# Kaggle K-Fold Final Execution
This notebook runs the remaining experiments for the Audio Classification project.

**Targets:**
1. **ESC-50**: HybridNet (5 Folds) - *ResNet/MobileNet already done*
2. **EmoDB**: All Models (15 Runs) - *Fresh start*

**Prerequisites:**
- Dataset: `colab_all_kfold.zip` uploaded as input.

In [None]:
import os
import shutil
import zipfile
from pathlib import Path
import sys
import subprocess

# --- CONFIG ---
KAGGLE_INPUT_DIR = Path('/kaggle/input')
WORK_DIR = Path('/kaggle/working/PROJECT')
WIN_PREFIX = r'C:\FYP\PROJECT'

# Clean Workspace
if WORK_DIR.exists():
    shutil.rmtree(WORK_DIR)
WORK_DIR.mkdir(parents=True, exist_ok=True)

# --- 1. EXTRACT DATA ---
# Strategy 1: Look for ZIP
zips = list(KAGGLE_INPUT_DIR.glob('**/*.zip'))

if zips:
    ZIP_PATH = zips[0]
    print(f"Found zip: {ZIP_PATH}")
    print("Extracting zip... (this takes ~1-2 mins)")
    with zipfile.ZipFile(ZIP_PATH, 'r') as zf:
        zf.extractall('/kaggle/working/')
    print("Extraction complete.")
else:
    # Strategy 2: Look for Unzipped Folder (Kaggle sometimes auto-unzips)
    print("No zip found. Searching for unzipped 'product' folder...")
    found_product = list(KAGGLE_INPUT_DIR.glob('**/product'))
    
    if found_product:
        # product folder found, usually in /kaggle/input/datasetname/PROJECT/product
        # We need the PARENT of 'product' (which corresponds to 'PROJECT')
        # Actually, let's just copy everything from the dataset root to working
        # But we need to be careful to get the structure C:\FYP\PROJECT... mapping right
        
        # Let's assume the zip structure was PROJECT/product... 
        # If Kaggle unzips, we might have /kaggle/input/datasetname/product
        # We need /kaggle/working/PROJECT/product
        
        src_product = found_product[0]
        dest_product = WORK_DIR / 'product'
        
        print(f"Found product folder at: {src_product}")
        print(f"Copying to {dest_product}...")
        shutil.copytree(src_product, dest_product)
        
        # Also we need 'diary.md' and others if they exist at sibling level
        src_root = src_product.parent
        for item in src_root.iterdir():
            if item.name != 'product' and item.is_file():
                 shutil.copy(item, WORK_DIR / item.name)
        print("Copy complete.")
        
    else:
        # Debug info
        print("!!! ERROR: Could not find dataset !!!")
        print("Listing /kaggle/input content:")
        for p in KAGGLE_INPUT_DIR.rglob('*'):
             if p.is_dir() and len(p.parts) < 6:
                 print(p)
        raise FileNotFoundError("Dataset not found!
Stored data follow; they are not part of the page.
(** [getSettings] run on a receiver [c] and a sink [log]. *)
Lemma getSettings_run (c : checkerConfig) (log : list logger.Event) :
  getSettings NumCPU to_Duration (mkWorld c log) =
    (checker.mkConfig
       (to_Duration (CheckInterval c))
       (to_Duration (LazyTriggersCheckInterval c))
       (to_Duration (NoDataCheckInterval c))
       (time.int64_of_float64
          (time.Seconds (to_Duration (StopCheckingInterval c))))
       (substituted (MaxParallelChecks c))
       (substituted (MaxParallelRemoteChecks c))
       (substituted (MaxParallelPrometheusChecks c))
       (compileLogTriggersToLevel (TriggersToLevel (SetLogLevel c)))
       (MetricEventPopBatchSize c)
       (to_Duration (MetricEventPopDelay c)),
     mkWorld
       (mkCheckerConfig (NoDataCheckInterval c) (StopCheckingInterval c)
          (CheckInterval c) (LazyTriggersCheckInterval c)
          (substituted (MaxParallelChecks c))
          (substituted (MaxParallelRemoteChecks c))
          (substituted (MaxParallelPrometheusChecks c))
          (SetLogLevel c) (MetricEventPopBatchSize c) (MetricEventPopDelay c))
       (log ++
        overrideCountRecord
          (len (compileLogTriggersToLevel (TriggersToLevel (SetLogLevel c))))
        :: substitutionRecords NumCPU c concurrencyFields)).
Proof.
  destruct c as [nd sc ci lz m1 m2 m3 sl bs pd].
  unfold getSettings, mbind, M_bind, this, Msg.
  subst substituted; cbv beta.
  unfold substitutionRecords, concurrencyFields, overrideCountRecord,
    substitutionRecord, category.
  cbn [mbind list_bind]; run_fields.
  rewrite resolveParallelChecks_step; run_fields.
  destruct (m1 =? 0);
    rewrite resolveParallelChecks_step; run_fields;
    destruct (m2 =? 0);
    rewrite resolveParallelChecks_step; run_fields;
    destruct (m3 =? 0); run_fields;
    unfold mret, M_ret; rewrite <- ?app_assoc; reflexivity.
Qed.

End Steps.

(** ** The log-override table *)

Section LogOverrides.

Implicit Types (l : list triggerLogConfig) (v : triggerLogConfig).
Implicit Types (id : string).

Lemma compile_nil : compileLogTriggersToLevel [] = ∅.
Proof. reflexivity. Qed.

(** One more iteration of the loop is one more assignment to the map. *)
Lemma compile_snoc l v :
  compileLogTriggersToLevel (l ++ [v]) =
    <[ID v := Level v]> (compileLogTriggersToLevel l).
Proof. unfold compileLogTriggersToLevel. by rewrite foldl_snoc. Qed.

(** Last write wins: the level under [id] is that of the last entry of the
    list that carries [id], and [id] is no key when no entry carries it. *)
Lemma compile_lookup l id :
  compileLogTriggersToLevel l !! id = Level <$> last (occurrences id l).
Proof.
  unfold occurrences.
  induction l as [|v l IH] using rev_ind; [done |].
  rewrite compile_snoc, filter_app, filter_cons, filter_nil.
  destruct (decide (ID v = id)) as [<-|Hne].
  - by rewrite lookup_insert_eq, last_snoc.
  - by rewrite lookup_insert_ne, app_nil_r.
Qed.

(** The keys are the identifiers of the list. *)
Lemma compile_dom l :
  dom (compileLogTriggersToLevel l) = list_to_set (ID <$> l).
Proof.
  induction l as [|v l IH] using rev_ind; [by rewrite compile_nil, dom_empty_L |].
  rewrite compile_snoc, dom_insert_L, IH, fmap_app.
  change (ID <$> [v]) with [ID v].
  rewrite list_to_set_snoc_L. apply (comm_L (∪)).
Qed.

(** One entry per distinct identifier. *)
Lemma compile_size l :
  size (compileLogTriggersToLevel l) = length (remove_dups (ID <$> l)).
Proof.
  rewrite <- size_dom, compile_dom.
  rewrite <- (size_list_to_set (C := gset string) (remove_dups (ID <$> l)))
    by apply NoDup_remove_dups.
  f_equal. apply set_eq. intros x.
  by rewrite !elem_of_list_to_set, elem_of_remove_dups.
Qed.

Lemma compile_size_le l :
  (size (compileLogTriggersToLevel l) <= length l)%nat.
Proof.
  induction l as [|v l IH] using rev_ind; [done |].
  rewrite compile_snoc, map_size_insert, length_app; cbn [length].
  destruct (compileLogTriggersToLevel l !! ID v); unfold id; lia.
Qed.

End LogOverrides.

(** ** Resolution as a whole *)

Section Claims.

Variable NumCPU : Z.
Variable to_Duration : string -> time.Duration.

Implicit Types (c : checkerConfig) (log : list logger.Event).
Implicit Types (p : intField).

Lemma resolved_concurrency c log p :
  resolvedField p (resolved NumCPU to_Duration c log) =
    if deref p c =? 0 then NumCPU else deref p c.
Proof.
  unfold resolved. rewrite getSettings_run. by destruct p.
Qed.

Lemma resolved_overrides c log :
  checker.LogTriggersToLevel (resolved NumCPU to_Duration c log) =
    compileLogTriggersToLevel (TriggersToLevel (SetLogLevel c)).
Proof. unfold resolved. by rewrite getSettings_run. Qed.

Lemma receiverAfter_concurrency c log p :
  deref p (receiverAfter NumCPU to_Duration c log) =
    if deref p c =? 0 then NumCPU else deref p c.
Proof.
  unfold receiverAfter. rewrite getSettings_run. by destruct p.
Qed.

Lemma sinkAfter_records c log :
  sinkAfter NumCPU to_Duration c log =
    log ++
    overrideCountRecord
      (len (compileLogTriggersToLevel (TriggersToLevel (SetLogLevel c))))
    :: substitutionRecords NumCPU c concurrencyFields.
Proof. unfold sinkAfter. by rewrite getSettings_run. Qed.

(** A substitution record carries the processor count, never the override
    count. *)
Lemma substitutionRecords_keys c (ps : list intField) (e : logger.Event) :
  e ∈ substitutionRecords NumCPU c ps ->
  hasKey "number_of_cpu" e = true /\ hasKey "number_of_triggers" e = false.
Proof.
  unfold substitutionRecords. rewrite list_elem_of_bind.
  intros (p & He & _). destruct (deref p c =? 0).
  - apply list_elem_of_singleton in He as ->. by destruct p.
  - by apply elem_of_nil in He.
Qed.
Lemma roundtrip_encoded (coords coords' : list coord) (cb pt ad : bytes) (s : entropy) :
  coords_to_bytes coords 6 = Ok cb ->
  coords_to_bytes coords' 6 = Ok cb ->
  exists pkg s',
    encrypt_with_coords P coords pt ad s = Ok (pkg, s')
    /\ decrypt_with_coords P coords' pkg ad = Ok pt.
Proof.
  intros Hc Hc'.
  pose proof (@encrypt_with_coords_eq coords cb pt ad s Hc) as He. cbv zeta in He.
  set (salt := fst (os_urandom 16 s)) in *.
  set (nonce := fst (os_urandom 12 (snd (os_urandom 16 s)))) in *.
  assert (Hs : length salt = 16%nat) by apply os_urandom_length.
  assert (Hn : length nonce = 12%nat) by apply os_urandom_length.
  eexists _, _. split; [exact He|].
  rewrite (@decrypt_with_coords_eq coords' cb _ _ Hc').
  rewrite slice_to_package, slice_package, slice_from_package by assumption.
  apply decrypt_sealed; [apply package_key_size | assumption].
Qed.

End Packaging.

(** ** The reference primitives meet the contract *)

Module ReferenceFacts.
Import Reference.

Lemma lxor_byte_range (a b : Z) :
  0 <= a < 256 -> 0 <= b < 256 -> 0 <= Z.lxor a b < 256.
Proof.
  intros Ha Hb.
  assert (H0 : 0 <= Z.lxor a b) by (apply Z.lxor_nonneg; lia).
  split; [exact H0|].
  destruct (Z.eq_dec (Z.lxor a b) 0) as [E|E]; [lia|].
  change 256 with (2 ^ 8). apply Z.log2_lt_pow2; [lia|].
  pose proof (Z.log2_lxor a b (proj1 Ha) (proj1 Hb)) as Hl.
  assert (Hla : Z.log2 a < 8).
  { destruct (Z.eq_dec a 0) as [->|]; [reflexivity|]. apply Z.log2_lt_pow2; lia. }
  assert (Hlb : Z.log2 b < 8).
  { destruct (Z.eq_dec b 0) as [->|]; [reflexivity|]. apply Z.log2_lt_pow2; lia. }
  lia.
Qed.
(** X14: [getContract] yields a contract object only for a connected
    wallet on a chain with a usable deployment address, and then it is the
    object made for that wallet and address; on a chain whose entry is
    missing, empty or the zero address it yields [null], the demo mode,
    without trying the wallet. *)
Theorem contract_needs_deployment
    (WalletClient : Type) (connect : WalletClient -> string -> outcome Signer)
    (fetched : outcome (option (gmap string Deployments.Deployment)))
    (walletClient : option WalletClient) (chainId : option N)
    (cache : option (gmap string Deployments.Deployment)) :
  let r := getContract WalletClient connect fetched walletClient chainId cache in
  (fst (Deployments.getContractAddress fetched chainId cache) = None ->
   fst r = Returned None)
  ∧ (∀ contract, fst r = Returned (Some contract) ->
     ∃ wallet a, walletClient = Some wallet
       ∧ fst (Deployments.getContractAddress fetched chainId cache) = Some a
       ∧ connect wallet a = Returned contract
       ∧ a ≠ "" ∧ a ≠ Deployments.ZeroAddress).
Proof.
  cbv zeta. unfold getContract.
  destruct walletClient as [wallet|], chainId as [[|p]|]; cbn [fst];
    try (split; [done | by intros contract [=]]).
  destruct (Deployments.getContractAddress fetched (Some (N.pos p)) cache)
    as [[a|] cache'] eqn:Haddr; cbn [fst].
  - split; [done|]. intros contract Hrun.
    destruct (connect wallet a) as [c|t] eqn:Hconnect; [|done].
    injection Hrun as ->. exists wallet, a.
    destruct (getContractAddress_some fetched (Some (N.pos p)) cache a)
      as (id & entry & _ & _ & _ & _ & ? & ?); [by rewrite Haddr|].
    by split_and!.
  - split; [done | by intros contract [=]].
Qed.

Lemma contract_needs_deployment_witness :
  fst (getContract unit (λ _ _, Returned ClientSamples.rejecting_signer)
         (Returned (Some ClientSamples.deployments_file))
         (Some tt) (Some 11155111%N) None) = Returned None.
Proof.
  pose proof (contract_needs_deployment unit
                (λ _ _, Returned ClientSamples.rejecting_signer)
                (Returned (Some ClientSamples.deployments_file))
                (Some tt) (Some 11155111%N) None) as [Hdemo _].
  apply Hdemo. by vm_compute.
Defined.

(** ** Loading *)

(** X15: when the contract read succeeds, [loadMessages] replaces the list
    by the chain's, whatever the list held before: message [i] has id [i],
    the sender, payload and flag of the chain's record [i], no decrypted
    text, and, for a time between 0 and 2^53, the time of that record.
    The cache is neither read nor written and no error is reported. *)
Theorem loadMessages_from_chain
    (JSON_parse : string -> outcome (list Message)) (contract : Contract)
    (address : string) (all : list ChainMessage) (w : World) :
  truthy address = true ->
  getAllMessages contract address = Returned all ->
  let r := loadMessages JSON_parse (Returned (Some contract)) (Some address) w in
  snd r = Returned tt
  ∧ length (messages (fst r)) = length all
  ∧ (∀ i c, all !! i = Some c ->
       ∃ m, messages (fst r) !! i = Some m
            ∧ id m = Z.of_nat i
            ∧ sender m = chain_sender c
            ∧ encryptedContent m = chain_encryptedContent c
            ∧ isResponse m = chain_isResponse c
            ∧ decryptedText m = None
            ∧ ((0 <= chain_timestamp c <= 9007199254740992)%Z ->
               timestamp m = chain_timestamp c))
  ∧ numbered (messages (fst r))
  ∧ localStorage (fst r) = localStorage w
  ∧ error (fst r) = None
  ∧ loading (fst r) = false.
Proof.
  intros Hconn Hall. cbv zeta.
  unfold loadMessages, loadMessages_try. rewrite Hconn, Hall. cbn.
  split_and!; try done.
  - apply length_imap.
  - intros i c Hc. rewrite list_lookup_imap, Hc. cbn.
    eexists. by split_and!.
  - intros i m. rewrite list_lookup_imap.
    destruct (all !! i) as [c|]; [|done]. by intros [= <-].
Qed.
(** One character writes only from [idx] on, moves the index by at most
    five, and writes nothing new into storage that already holds what it
    wrote. *)
Lemma encode_char_inv (c : ascii) (a a' : list Z) (idx idx' : nat) :
  encode_char c a idx = Ok (a', idx') ->
  (idx + 2 <= idx' <= idx + 5)%nat /\
  length a' = length a /\
  (forall j, (j < idx)%nat -> a' !! j = a !! j) /\
  (forall b : list Z,
     length b = length a ->
     (forall j, (idx <= j < idx')%nat -> b !! j = a' !! j) ->
     encode_char c b idx = Ok (b, idx')).
Proof.
  unfold encode_char, spacer. change (bin "00000000") with 0.
  destruct (switch_case_shape c)
    as [(_ & _ & Hs) | [(_ & r0 & r1 & r2 & _ & _ & Hs) | (_ & _ & _ & Hs)]];
    rewrite Hs; unfold put3; intros H.
  - apply bind_Ok_inv in H as ([a1 i1] & H1 & H). invert_stores.
    split; [lia |]. split; [by rewrite !length_insert |].
    split; [intros j Hj; by lookup_inserts |].
    intros b Hlen Hb. rewrite Hs.
    assert (H0 : b !! idx = Some 0) by (rewrite Hb by lia; by lookup_inserts).
    assert (H2 : b !! (idx + 2)%nat = Some 0) by (rewrite Hb by lia; by lookup_inserts).
    rewrite (store_same _ _ _ H0). simpl. rewrite (store_same _ _ _ H0). simpl.
    rewrite (store_same _ _ _ H2). simpl. rewrite (store_same _ _ _ H2). simpl.
    f_equal; f_equal; lia.
  - apply bind_Ok_inv in H as ([a1 i1] & H1 & H). invert_stores.
    split; [lia |]. split; [by rewrite !length_insert |].
    split; [intros j Hj; by lookup_inserts |].
    intros b Hlen Hb. rewrite Hs. unfold put3.
    assert (H0 : b !! idx = Some r0) by (rewrite Hb by lia; by lookup_inserts).
    assert (H1 : b !! (idx + 1)%nat = Some r1) by (rewrite Hb by lia; by lookup_inserts).
    assert (H2 : b !! (idx + 2)%nat = Some r2) by (rewrite Hb by lia; by lookup_inserts).
    assert (H3 : b !! (idx + 3)%nat = Some 0) by (rewrite Hb by lia; by lookup_inserts).
    rewrite (store_same _ _ _ H0). simpl. rewrite (store_same _ _ _ H1). simpl.
    rewrite (store_same _ _ _ H2). simpl.
    rewrite (store_same _ _ _ H3). simpl. rewrite (store_same _ _ _ H3). simpl.
    f_equal; f_equal; lia.
  - simpl in H. invert_stores.
    split; [lia |]. split; [by rewrite !length_insert |].
    split; [intros j Hj; by lookup_inserts |].
    intros b Hlen Hb. rewrite Hs. simpl.
    assert (H0 : b !! idx = Some 0) by (rewrite Hb by lia; by lookup_inserts).
    rewrite (store_same _ _ _ H0). simpl. by rewrite (store_same _ _ _ H0).
Qed.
Did you add 'colab_all_kfold.zip' to the notebook inputs?")

In [None]:
# --- 2. SETUP ENVIRONMENT & FIX PATHS ---
os.chdir(WORK_DIR)
print(f"Current working directory: {os.getcwd()}")

ROOT = WORK_DIR
SPLITS = ROOT / 'product/artifacts/splits'

fixed = 0
if SPLITS.exists():
    for csv_file in SPLITS.glob('*.csv'):
        text = csv_file.read_text()
        if WIN_PREFIX in text:
            text = text.replace(WIN_PREFIX, str(ROOT) + '/')
            text = text.replace('\\', '/')
            csv_file.write_text(text)
            fixed += 1
    print(f"Fixed paths in {fixed} CSV files.")
else:
    print("WARNING: splits directory not found. Something might be wrong with extraction.")

In [None]:
# --- 3. RUNNING ENGINE ---
def run_kfold(dataset, models):
    print(f"\n[{dataset.upper()}] Starting Runs...")
    RESULTS_DIR = ROOT / 'product/artifacts/runs' / dataset
    RESULTS_DIR.mkdir(parents=True, exist_ok=True)
    
    for model in models:
        for fold in range(5):
            run_id = f"{dataset}_{model}_fold{fold}"
            summary_path = RESULTS_DIR / run_id / 'summary.json'
            
            if summary_path.exists():
                print(f"SKIP {run_id} (Already Done)")
                continue
                
            print(f">>> RUNNING {run_id}")
            
            # Base Params
            args = ['--epochs', '30', '--batch_size', '32']
            
            # OVERRIDE: Dataset Specific Protocol
            if dataset == 'pitt':
                args += ['--weighted_loss', '--lr', '1e-5', '--dropout', '0.7', '--weight_decay', '0.1', '--unfreeze_at', '10']
            elif dataset == 'italian_pd':
                 args += ['--lr', '5e-5', '--dropout', '0.5']
                
            cmd = [sys.executable, '-u', 'product/training/train_unified.py', 
                   '--dataset', dataset, 
                   '--model_type', model, 
                   '--fold', str(fold)] + args
                   
            # Run and stream output
            process = subprocess.Popen(cmd, stdout=subprocess.PIPE, stderr=subprocess.STDOUT, text=True, bufsize=1)
            for line in process.stdout:
                print(line, end='')
            
            process.wait()
            if process.returncode != 0:
                print(f"!!! ERROR in {run_id} !!!")
            else:
                print(f"--- Finished {run_id} ---")

In [None]:
# --- 4. EXECUTE REMAINING EXPERIMENTS ---
# 1. ESC-50: Only HybridNet (ResNet/MobileNet are complete)
print("\n--- STARTING ESC-50 ---")
run_kfold('esc50', ['hybrid'])

# 2. EmoDB: All Models (Fresh start)
print("\n--- STARTING EMODB ---")
run_kfold('emodb', ['resnet50', 'mobilenetv2', 'hybrid'])

In [None]:
# --- 5. ZIP RESULTS ---
output_zip = '/kaggle/working/kfold_final_results.zip'
print(f"Zipping results to {output_zip}...")

def zip_dir(path, ziph):
    for root, dirs, files in os.walk(path):
        for file in files:
            ziph.write(os.path.join(root, file), os.path.relpath(os.path.join(root, file), os.path.join(path, '..')))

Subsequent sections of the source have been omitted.